_AIM OF THE TASK_
Give the lines again, unchanged, starting with the line containing "exists (join_lines 44" and ending with the last line of the data below.

----------

(* ===== verification/WallClock.v ===== *)
(** * The clocks of the host

    [Common::WallClock] and its two implementations: [StandardWallClock]
    ([src/src/common/wall_clock.cpp]) over the steady clock of the standard
    library and [NativeClock] ([src/src/common/x64/native_clock.cpp]) over the
    time stamp counter.  The value the steady clock or the counter returns is
    an argument of each call.  [Clock] is the interface core timing reads. *)

From S2P Require Import Prelude Uint128 CoreTimingUtil.
Import Uint128.
From stdpp Require Import base list sorting.
Open Scope Z_scope.
Open Scope c_scope.

Module WallClock.

(** ** [StandardWallClock] *)

Record StandardWallClock := { std_cpu_frequency : Z; std_clock_frequency : Z; start_time : Z }.

(** [current] is [base_timer::now()], in nanoseconds. *)
Definition Std_GetTimeNS (c : StandardWallClock) (current : Z) : Z := current - start_time c.
Definition Std_GetTimeUS (c : StandardWallClock) (current : Z) : Z := Z.quot (current - start_time c) 1000.
Definition Std_GetTimeMS (c : StandardWallClock) (current : Z) : Z := Z.quot (current - start_time c) 1000000.
Definition Std_GetClockCycles (c : StandardWallClock) (current : Z) : Z :=
  CoreTimingUtil.scale (Std_GetTimeNS c current) (std_clock_frequency c) 1000000000.
Definition Std_GetCPUCycles (c : StandardWallClock) (current : Z) : Z :=
  CoreTimingUtil.scale (Std_GetTimeNS c current) (std_cpu_frequency c) 1000000000.

(** ** [NativeClock] *)

Record NativeClock := {
  emulated_cpu_frequency : Z;
  emulated_clock_frequency : Z;
  rtsc_frequency : Z;
  last_measure : Z;
  accumulated_ticks : Z;
}.

Definition set_measure (c : NativeClock) (last accumulated : Z) : NativeClock :=
  {| emulated_cpu_frequency := emulated_cpu_frequency c; emulated_clock_frequency := emulated_clock_frequency c;
     rtsc_frequency := rtsc_frequency c; last_measure := last; accumulated_ticks := accumulated |}.

(** The constructor; [tsc] is [__rdtsc()]. *)
Definition NativeClock_new (cpu clock rtsc tsc : Z) : NativeClock :=
  {| emulated_cpu_frequency := cpu; emulated_clock_frequency := clock; rtsc_frequency := rtsc;
     last_measure := tsc; accumulated_ticks := 0 |}.

(** [~(0x400 - 1)], as a [u64]. *)
Definition inaccuracy_mask : Z := to_u64 (Z.lnot (0x400 - 1)).

Definition GetRTSC (c : NativeClock) (current_measure : Z) : NativeClock * Z :=
  let diff := to_u64 (current_measure - last_measure c) in
  let diff := diff .& to_u64 (Z.lnot (to_u64 (to_s64 diff >> 63))) in
  let last := if last_measure c <? current_measure then current_measure else last_measure c in
  let accumulated := to_u64 (accumulated_ticks c + diff) in
  (set_measure c last accumulated, accumulated .& inaccuracy_mask).

Definition Pause (c : NativeClock) (is_paused : bool) (tsc : Z) : NativeClock :=
  if is_paused then c else set_measure c tsc (accumulated_ticks c).

(** The readings: all scale the counter. *)
Definition scaled_rtsc (factor : NativeClock -> Z) (c : NativeClock) (tsc : Z) : option (NativeClock * Z) :=
  let '(c', rtsc_value) := GetRTSC c tsc in
  v ← MultiplyAndDivide64 rtsc_value (factor c') (rtsc_frequency c'); Some (c', v).
Definition GetTimeNS : NativeClock -> Z -> option (NativeClock * Z) := scaled_rtsc (fun _ => 1000000000).
Definition GetTimeUS : NativeClock -> Z -> option (NativeClock * Z) := scaled_rtsc (fun _ => 1000000).
Definition GetTimeMS : NativeClock -> Z -> option (NativeClock * Z) := scaled_rtsc (fun _ => 1000).
Definition GetClockCycles : NativeClock -> Z -> option (NativeClock * Z) := scaled_rtsc emulated_clock_frequency.
Definition GetCPUCycles : NativeClock -> Z -> option (NativeClock * Z) := scaled_rtsc emulated_cpu_frequency.

(** A use of the clock: readings and pauses, each with the value of the
    counter at that point; the readings in nanoseconds are the result. *)
Inductive Use := ReadNS (tsc : Z) | SetPaused (is_paused : bool) (tsc : Z).

Fixpoint use_clock (c : NativeClock) (uses : list Use) : option (NativeClock * list Z) :=
  match uses with
  | [] => Some (c, [])
  | ReadNS tsc :: uses => '(c, t) ← GetTimeNS c tsc; '(c, ts) ← use_clock c uses; Some (c, t :: ts)
  | SetPaused is_paused tsc :: uses => use_clock (Pause c is_paused tsc) uses
  end.

End WallClock.
Import WallClock.

(** ** The native clock *)

(** The mask of the sign keeps a positive difference and drops a negative one. *)
Lemma mask_diff x : is_u64 x -> x .& to_u64 (Z.lnot (to_u64 (to_s64 x >> 63))) = if x <? 2 ^ 63 then x else 0.
Proof.
  intros Hx. unfold is_u64 in Hx. unfold to_s64. rewrite (to_u64_id x) by done. destruct (Z.ltb_spec x (2 ^ 63)).
  - replace (x >> 63) with 0 by (rewrite Z.shiftr_div_pow2, Z.div_small by lia; done).
    change (to_u64 (Z.lnot (to_u64 0))) with (Z.ones 64). rewrite Z.land_ones, Z.mod_small by lia. done.
  - replace ((x - 2 ^ 64) >> 63) with (-1) by (rewrite Z.shiftr_div_pow2 by lia; zlia).
    change (to_u64 (Z.lnot (to_u64 (-1)))) with 0. apply Z.land_0_r.
Qed.

(** The mask of [GetRTSC] rounds down to a multiple of 1024. *)
Lemma inaccuracy_rounds x : is_u64 x -> x .& inaccuracy_mask = x / 1024 * 1024.
Proof.
  intros Hx. change inaccuracy_mask with (Z.ones 54 << 10). change 1024 with (2 ^ 10).
  rewrite <- (Z.shiftr_div_pow2 x 10), <- (Z.shiftl_mul_pow2 _ 10) by lia.
  apply Z.bits_inj'. intros n Hn. rewrite Z.land_spec. destruct (Z.lt_ge_cases n 10).
  { rewrite !Z.shiftl_spec_low by done. apply andb_false_r. }
  rewrite !Z.shiftl_spec, Z.shiftr_spec by lia. replace (n - 10 + 10) with n by lia.
  destruct (Z.lt_ge_cases n 64); [rewrite Z.ones_spec_low by lia; apply andb_true_r|].
  rewrite (testbit_high 64) by (done || lia). done.
Qed.

(** The counter never goes back, also when the time stamps do. *)
Lemma GetRTSC_spec c tsc M : 0 <= last_measure c < M -> 0 <= tsc < M -> M <= 2 ^ 63 ->
  0 <= accumulated_ticks c -> accumulated_ticks c + M < 2 ^ 64 ->
  let acc := accumulated_ticks c + Z.max 0 (tsc - last_measure c) in
  GetRTSC c tsc = (set_measure c (Z.max (last_measure c) tsc) acc, acc / 1024 * 1024).
Proof.
  intros Hl Ht HM Ha Hb acc. unfold GetRTSC. rewrite mask_diff by apply to_u64_range.
  assert ((if to_u64 (tsc - last_measure c) <? 2 ^ 63 then to_u64 (tsc - last_measure c) else 0)
          = Z.max 0 (tsc - last_measure c)) as ->.
  { rewrite to_u64_mod. destruct (Z.ltb_spec ((tsc - last_measure c) mod 2 ^ 64) (2 ^ 63)); zlia. }
  rewrite to_u64_id by (unfold is_u64; lia). fold acc.
  rewrite inaccuracy_rounds by (unfold is_u64, acc; lia). f_equal. f_equal.
  destruct (Z.ltb_spec (last_measure c) tsc); lia.
Qed.

Definition use_tsc (u : Use) : Z := match u with ReadNS t => t | SetPaused _ t => t end.

(** Every reading from a state is at least a time the state already passed. *)
Lemma use_clock_sorted c uses M :
  0 < rtsc_frequency c <= 2 ^ 34 -> 0 <= last_measure c < M -> M <= 2 ^ 63 -> Forall (fun u => 0 <= use_tsc u < M) uses ->
  0 <= accumulated_ticks c -> accumulated_ticks c + M * (Z.of_nat (length uses) + 1) <= 2 ^ 29 * rtsc_frequency c ->
  exists c' ts, use_clock c uses = Some (c', ts) /\ StronglySorted Z.le ts
    /\ Forall (fun t => accumulated_ticks c / 1024 * 1024 * 1000000000 / rtsc_frequency c <= t) ts.
Proof.
  intros Hf. revert c Hf. induction uses as [|u uses IH]; intros c Hf Hl HM Hu Ha Hb.
  { exists c, []. split; [done|]. split; constructor. }
  inversion Hu as [|? ? Ht Hu']; subst. cbn [length] in Hb.
  rewrite Nat2Z.inj_succ, Z.add_succ_l, Z.mul_succ_r in Hb. assert (0 <= M * (Z.of_nat (length uses) + 1)) by nia. destruct u as [tsc|is_paused tsc]; cbn [use_tsc] in Ht; cbn [use_clock].
  - unfold GetTimeNS, scaled_rtsc. rewrite (GetRTSC_spec c tsc M) by lia.
    set (acc := accumulated_ticks c + Z.max 0 (tsc - last_measure c)).
    assert (accumulated_ticks c <= acc /\ acc <= accumulated_ticks c + M) as Hacc by lia.
    set (r := acc / 1024 * 1024). set (f := rtsc_frequency c) in *. cbn [set_measure rtsc_frequency]. fold f.
    assert (0 <= r <= acc) as Hr by (unfold r; zlia).
    assert (r <= 2 ^ 29 * f) as Hrf by nia.
    rewrite MultiplyAndDivide64_exact; cycle 1; [unfold is_u64; nia|unfold is_u64; lia|lia| |].
    { pose proof (Z.mod_pos_bound r f ltac:(lia)). pose proof (Z.mod_le 1000000000 f ltac:(lia) ltac:(lia)).
      pose proof (Z.mod_pos_bound 1000000000 f ltac:(lia)). nia. }
    assert (0 <= r * 1000000000 / f <= 2 ^ 29 * 1000000000) as Hq.
    { split; [apply Z.div_pos; lia|apply Z.div_le_upper_bound; nia]. }
    rewrite Z.mod_small by lia. cbn [mbind option_bind].
    destruct (IH (set_measure c (Z.max (last_measure c) tsc) acc)) as (c' & ts & E & Hs & Hall);
      cbn [set_measure rtsc_frequency last_measure accumulated_ticks]; try done; try lia.
    cbn [set_measure rtsc_frequency accumulated_ticks] in Hall. fold f r in Hall.
    rewrite E. cbn [mbind option_bind]. exists c', (r * 1000000000 / f :: ts). split; [done|].
    assert (accumulated_ticks c / 1024 * 1024 * 1000000000 / f <= r * 1000000000 / f) as Hle.
    { apply Z.div_le_mono; [lia|]. apply Z.mul_le_mono_nonneg_r; [lia|]. apply Z.mul_le_mono_nonneg_r; [lia|]. apply Z.div_le_mono; lia. }
    split; constructor; try done. eapply Forall_impl; [exact Hall|]. cbn. lia.
  - destruct is_paused; [apply IH; try done; lia|].
    destruct (IH (Pause c false tsc)) as (c' & ts & E & Hs & Hall); cbn; try done; lia || eauto.
Qed.

(** The native clock never goes backwards: whatever the time stamps of the
    processor (also when they decrease, as they may from core to core) and
    however the clock is paused, its readings in nanoseconds are in order. *)
Theorem native_clock_monotone cpu clock rtsc tsc uses M :
  0 < rtsc <= 2 ^ 34 -> M <= 2 ^ 63 -> 0 <= tsc < M -> Forall (fun u => 0 <= use_tsc u < M) uses ->
  M * (Z.of_nat (length uses) + 1) <= 2 ^ 29 * rtsc ->
  exists c' ts, use_clock (NativeClock_new cpu clock rtsc tsc) uses = Some (c', ts) /\ StronglySorted Z.le ts.
Proof.
  intros Hf HM Ht Hu Hb. destruct (use_clock_sorted (NativeClock_new cpu clock rtsc tsc) uses M) as (c' & ts & E & Hs & _);
    cbn; try done; eauto.
Qed.

Lemma native_clock_monotone_witness : exists c' ts,
  use_clock (NativeClock_new 1019215872 19200000 3000000000 5000) [ReadNS 9000000; ReadNS 8000; SetPaused false 4000; ReadNS 9000000]
  = Some (c', ts) /\ StronglySorted Z.le ts.
Proof.
  apply (native_clock_monotone _ _ _ _ _ 10000000); [lia|lia|lia| |simpl; lia].
  repeat constructor; simpl; lia.
Defined.

Example native_clock_readings :
  snd <$> use_clock (NativeClock_new 1019215872 19200000 1000000000 0)
    [ReadNS 5000; ReadNS 3000; SetPaused true 6000; SetPaused false 90000; ReadNS 92000] = Some [4096; 4096; 6144].
Proof. reflexivity. Qed.
Lemma advance_loop_spec now fuel w c : at_time now c ->
  (length (filter (fun e => time e <= now)%Z (event_queue c)) < fuel)%nat ->
  exists w' c' f, advance_loop callback fuel w c = Some (w', c', f) /\ advanced now c c' f.
Proof.
  revert w c. induction fuel as [|fuel IH]; intros w c Hat Hf; [lia|]. cbn [advance_loop].
  pose proof (pop_due_spec c (at_heap _ _ Hat)) as Hsp. destruct (pop_due c) as [[e c1]|].
  2: { exists w, c, []. split; [done|]. rewrite (at_timer _ _ Hat) in Hsp. destruct (filter_due_none now _ Hsp) as [E1 E2].
       split; try done; try constructor; [by rewrite E1|]. exists []. by rewrite E2, app_nil_r. }
  destruct Hsp as (q & -> & Hh & Hp & Hmin & Ht). rewrite (at_timer _ _ Hat) in Ht.
  set (c1 := set_queue c q (event_fifo_id c)).
  assert (at_time now c1) as Hat1.
  { destruct Hat as [Hm Hti Hn Hg _ Hts]. split; try done. rewrite Hp in Hts. by inversion Hts. }
  set (act := match lock w (type e) with Some id => _ | None => _ end).
  assert (Forall (fun a => schedules_later (snd a)) (fst act)) as Hact.
  { unfold act. destruct (lock w (type e)); [apply Hcallback|constructor]. }
  destruct act as [ops w1]. cbn [fst] in Hact.
  destruct (run_ops_later now c1 ops Hat1 Hact) as (c2 & new & -> & Hat2 & Hp2 & Hnew). cbn [mbind option_bind].
  rewrite (read_timer_at now) by done. cbn [set_queue event_queue] in Hp2.
  destruct (filter_due_none now new Hnew) as [Hn1 Hn2].
  assert (filter (fun e => time e <= now) (event_queue c2) ≡ₚ filter (fun e => time e <= now) q) as Hdue2.
  { rewrite Hp2, filter_app, Hn1, app_nil_r. done. }
  assert (filter (fun e => time e <= now) (event_queue c) ≡ₚ e :: filter (fun e => time e <= now) q) as Hdue.
  { rewrite Hp, filter_cons_True by done. done. }
  destruct (IH w1 c2 Hat2) as (w' & c' & f & -> & [Ha Hd Hs Hl Hc Hr [new' Hk]]).
  { rewrite Hdue2. rewrite Hdue in Hf. simpl in Hf. lia. }
  cbn [mbind option_bind]. exists w', c', ({| f_event := e; f_late := to_s64 (to_u64 (global_timer c1 - time e)); f_called := lock w (type e) |} :: f).
  split; [done|]. split; try done.
  - cbn. by rewrite Hd, Hdue2, Hdue.
  - cbn. constructor; [done|]. rewrite Hd, Hdue2. apply Forall_forall. intros x [_ Hx]%list_elem_of_filter.
    rewrite Forall_forall in Hmin. by apply Hmin.
  - constructor; [|done]. cbn [f_late f_event]. rewrite (at_timer _ _ Hat1). pose proof (at_times _ _ Hat) as Hts.
    rewrite Hp in Hts. inversion Hts as [|? ? He _]; subst. pose proof (now_range _ (at_ticks _ _ Hat)) as Hnr.
    rewrite <- (at_now _ _ Hat) in Hnr. rewrite to_u64_id by (unfold is_u64; lia). apply to_s64_id. unfold is_s64. lia.
  - constructor; [|done]. cbn. auto.
  - exists (new ++ new'). rewrite Hk, Hp2, filter_app, Hn2, Hp, filter_cons_False by lia. by rewrite app_assoc.
Qed.
End Correct.
Lemma serialize_pairs_spec pairs result :
  serialize_pairs pairs result = Some (result ++ flat_map (fun p => pair_text p ++ [44]) pairs).
Proof.
  revert result. induction pairs as [|[k v] pairs IH]; intros result; cbn [serialize_pairs flat_map]; [by rewrite app_nil_r|].
  rewrite !escape_spec. cbn [mbind option_bind]. rewrite IH. f_equal. unfold pair_text. cbn [fst snd].
  rewrite <- !app_assoc. done.
Qed.

Lemma removelast_join (pairs : list (list Z * list Z)) :
  removelast (flat_map (fun p => pair_text p ++ [44]) pairs) = join_lines 44 (map pair_text pairs).
Proof.
  induction pairs as [|p pairs IH]; [done|]. destruct pairs as [|p2 pairs].
  { cbn [flat_map map join_lines]. rewrite app_nil_r. apply removelast_last. }
  change (flat_map (fun p => pair_text p ++ [44]) (p :: p2 :: pairs))
    with ((pair_text p ++ [44]) ++ flat_map (fun p => pair_text p ++ [44]) (p2 :: pairs)).
  rewrite removelast_app; [|cbn [flat_map]; unfold pair_text; destruct (flat_map esc (fst p2)); done].
  rewrite IH. cbn [map join_lines]. by rewrite <- app_assoc.
Qed.

Lemma Serialize_spec pairs : pairs <> [] -> Serialize pairs = Some (join_lines 44 (map pair_text pairs)).
Proof. intros Hp. destruct pairs as [|p pairs]; [done|]. cbn [Serialize]. rewrite serialize_pairs_spec. cbn [mbind option_bind]. by rewrite <- removelast_join. Qed.

(** Reading one entry: without a value it is refused. *)
Lemma split_pair p : SplitString (pair_text p) 58
  = Some (if decide (snd p = []) then [flat_map esc (fst p)] else [flat_map esc (fst p); flat_map esc (snd p)]).
Proof.
  destruct p as [k v]. unfold pair_text. cbn [fst snd]. destruct (escaped_no_separator k) as [Hk _], (escaped_no_separator v) as [Hv _].
  destruct (decide (v = [])) as [->|Hne].
  - unfold SplitString. rewrite length_app. cbn [flat_map length split_loop]. rewrite getline_app by done. rewrite Nat.add_comm. simpl.
    by destruct (flat_map esc k).
  - change (flat_map esc k ++ 58 :: flat_map esc v) with (join_lines 58 [flat_map esc k; flat_map esc v]).
    apply SplitString_join; [by repeat constructor|]. cbn [last]. intros E. apply Hne, escaped_nil. congruence.
Qed.

Lemma parse_pairs_spec (pairs : list (list Z * list Z)) (data : DataType) :
  parse_pairs (map pair_text pairs) data
  = Some (foldl (fun m p => if decide (snd p = []) then m else <[fst p := snd p]> m) data pairs).
Proof.
  revert data. induction pairs as [|p pairs IH]; intros data; [done|]. cbn [map parse_pairs foldl].
  rewrite split_pair. cbn [mbind option_bind]. destruct (decide (snd p = [])); [apply IH|].
  rewrite !unescape_escape. cbn [mbind option_bind]. apply IH.
Qed.

(** The entries that were read, whatever their order. *)
Lemma foldl_lookup (pairs : list (list Z * list Z)) (data : DataType) (k : list Z) : NoDup (fst <$> pairs) ->
  foldl (fun m p => if decide (snd p = []) then m else <[fst p := snd p]> m) data pairs !! k
  = match (list_to_map pairs : DataType) !! k with
    | Some v => if decide (v = []) then data !! k else Some v
    | None => data !! k
    end.
Proof.
  revert data. induction pairs as [|[x v] pairs IH]; intros data Hn; [done|]. cbn [fmap list_fmap fst] in Hn.
  apply NoDup_cons in Hn as [Hx Hn]. cbn [foldl fst snd]. rewrite IH by done. rewrite list_to_map_cons.
  destruct (decide (k = x)) as [->|Hk].
  - rewrite lookup_insert_eq, not_elem_of_list_to_map_1 by done. destruct (decide (v = [])); [done|]. by rewrite lookup_insert_eq.
  - rewrite lookup_insert_ne by done. destruct (decide (v = [])); [done|]. by rewrite lookup_insert_ne.
Qed.

Lemma pairs_not_placeholder pairs : pairs <> [] -> join_lines 44 (map pair_text pairs) <> EMPTY_PLACEHOLDER.
Proof.
  intros Hp E. assert (58 ∈ EMPTY_PLACEHOLDER) as Hin; [|apply (bool_decide_spec (58 ∈ EMPTY_PLACEHOLDER)) in Hin; vm_compute in Hin; done].
  rewrite <- E. destruct pairs as [|p pairs]; [done|]. assert (58 ∈ pair_text p) as Hp58 by (unfold pair_text; apply elem_of_app; right; left).
  cbn [map join_lines]. destruct (map pair_text pairs); [done|]. apply elem_of_app. by left.
Qed.

(** C34: reading a serialised package gives the package back, in whatever order its
    entries were written and whatever separators and escapes its keys and
    values contain, but for the entries with an empty value, which are lost. *)
Theorem param_package_roundtrip (m : DataType) (pairs : list (list Z * list Z)) : pairs ≡ₚ map_to_list m ->
  exists s, Serialize pairs = Some s /\ s <> [] /\ ParamPackage_parse s = Some (filter (fun p => snd p <> []) m).
Proof.
  intros Hp. assert (NoDup (fst <$> pairs)) as Hn by (rewrite Hp; apply NoDup_fst_map_to_list).
  assert (list_to_map pairs = m) as Em.
  { rewrite <- (list_to_map_to_list m). by apply list_to_map_proper. }
  destruct (decide (pairs = [])) as [->|Hne].
  { exists EMPTY_PLACEHOLDER. split; [done|]. split; [done|]. rewrite <- Em. done. }
  exists (join_lines 44 (map pair_text pairs)). split; [by apply Serialize_spec|].
  split; [destruct pairs as [|p [|? ?]]; [done|..]; cbn [map join_lines]; unfold pair_text; destruct (flat_map esc (fst p)); done|].
  unfold ParamPackage_parse. rewrite decide_False by (by apply pairs_not_placeholder).
  unfold PARAM_SEPARATOR. rewrite SplitString_join.
  - cbn [mbind option_bind]. rewrite parse_pairs_spec. f_equal. apply map_eq. intros k. rewrite foldl_lookup, Em, map_lookup_filter, lookup_empty by done.
    destruct (m !! k) as [v|]; [|done]. cbn [mbind option_bind snd]. destruct (decide (v = [])) as [->|]; cbn; case_guard; naive_solver.
  - apply Forall_forall. intros l (p & -> & _)%list_elem_of_fmap. unfold pair_text.
    rewrite Forall_app, Forall_cons. split; [apply escaped_no_separator|]. split; [done|]. apply escaped_no_separator.
  - intros E. assert ([] ∈ map pair_text pairs) as (p & E' & _)%list_elem_of_fmap by (by apply last_Some_elem_of).
    unfold pair_text in E'. by destruct (flat_map esc (fst p)).
Qed.

Lemma param_package_roundtrip_witness :
  let m : DataType := {[ chars "jkl" := chars "$$:1:$2$,3" ]} in
  exists s, Serialize (map_to_list m) = Some s /\ s <> [] /\ ParamPackage_parse s = Some (filter (fun p => snd p <> []) m).
Proof. intros m. apply (param_package_roundtrip m). reflexivity. Defined.

(** An empty value is not read back. *)
Lemma empty_value_lost : (s ← Serialize [(chars "key", [])]; ParamPackage_parse s) = Some ∅.
Proof. reflexivity. Qed.

(** ** Numbers *)

Lemma digits_head fuel n acc : (0 < fuel)%nat -> exists d l, digits fuel n acc = 48 + d :: l /\ 0 <= d < 10.
Proof.
  revert n acc. induction fuel as [|fuel IH]; intros n acc Hf; [lia|]. cbn [digits].
  pose proof (Z.mod_pos_bound n 10 ltac:(lia)). destruct (n / 10 =? 0); [eauto|].
  destruct fuel as [|fuel]; [cbn [digits]; eauto|]. apply IH. lia.
Qed.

----------

_TASK SOLUTION_
  exists (join_lines 44 (map pair_text pairs)). split; [by apply Serialize_spec|].
  split; [destruct pairs as [|p [|? ?]]; [done|..]; cbn [map join_lines]; unfold pair_text; destruct (flat_map esc (fst p)); done|].
  unfold ParamPackage_parse. rewrite decide_False by (by apply pairs_not_placeholder).
  unfold PARAM_SEPARATOR. rewrite SplitString_join.
  - cbn [mbind option_bind]. rewrite parse_pairs_spec. f_equal. apply map_eq. intros k. rewrite foldl_lookup, Em, map_lookup_filter, lookup_empty by done.
    destruct (m !! k) as [v|]; [|done]. cbn [mbind option_bind snd]. destruct (decide (v = [])) as [->|]; cbn; case_guard; naive_solver.
  - apply Forall_forall. intros l (p & -> & _)%list_elem_of_fmap. unfold pair_text.
    rewrite Forall_app, Forall_cons. split; [apply escaped_no_separator|]. split; [done|]. apply escaped_no_separator.
  - intros E. assert ([] ∈ map pair_text pairs) as (p & E' & _)%list_elem_of_fmap by (by apply last_Some_elem_of).
    unfold pair_text in E'. by destruct (flat_map esc (fst p)).
Qed.

Lemma param_package_roundtrip_witness :
  let m : DataType := {[ chars "jkl" := chars "$$:1:$2$,3" ]} in
  exists s, Serialize (map_to_list m) = Some s /\ s <> [] /\ ParamPackage_parse s = Some (filter (fun p => snd p <> []) m).
Proof. intros m. apply (param_package_roundtrip m). reflexivity. Defined.

(** An empty value is not read back. *)
Lemma empty_value_lost : (s ← Serialize [(chars "key", [])]; ParamPackage_parse s) = Some ∅.
Proof. reflexivity. Qed.

(** ** Numbers *)

Lemma digits_head fuel n acc : (0 < fuel)%nat -> exists d l, digits fuel n acc = 48 + d :: l /\ 0 <= d < 10.
Proof.
  revert n acc. induction fuel as [|fuel IH]; intros n acc Hf; [lia|]. cbn [digits].
  pose proof (Z.mod_pos_bound n 10 ltac:(lia)). destruct (n / 10 =? 0); [eauto|].
  destruct fuel as [|fuel]; [cbn [digits]; eauto|]. apply IH. lia.
Qed.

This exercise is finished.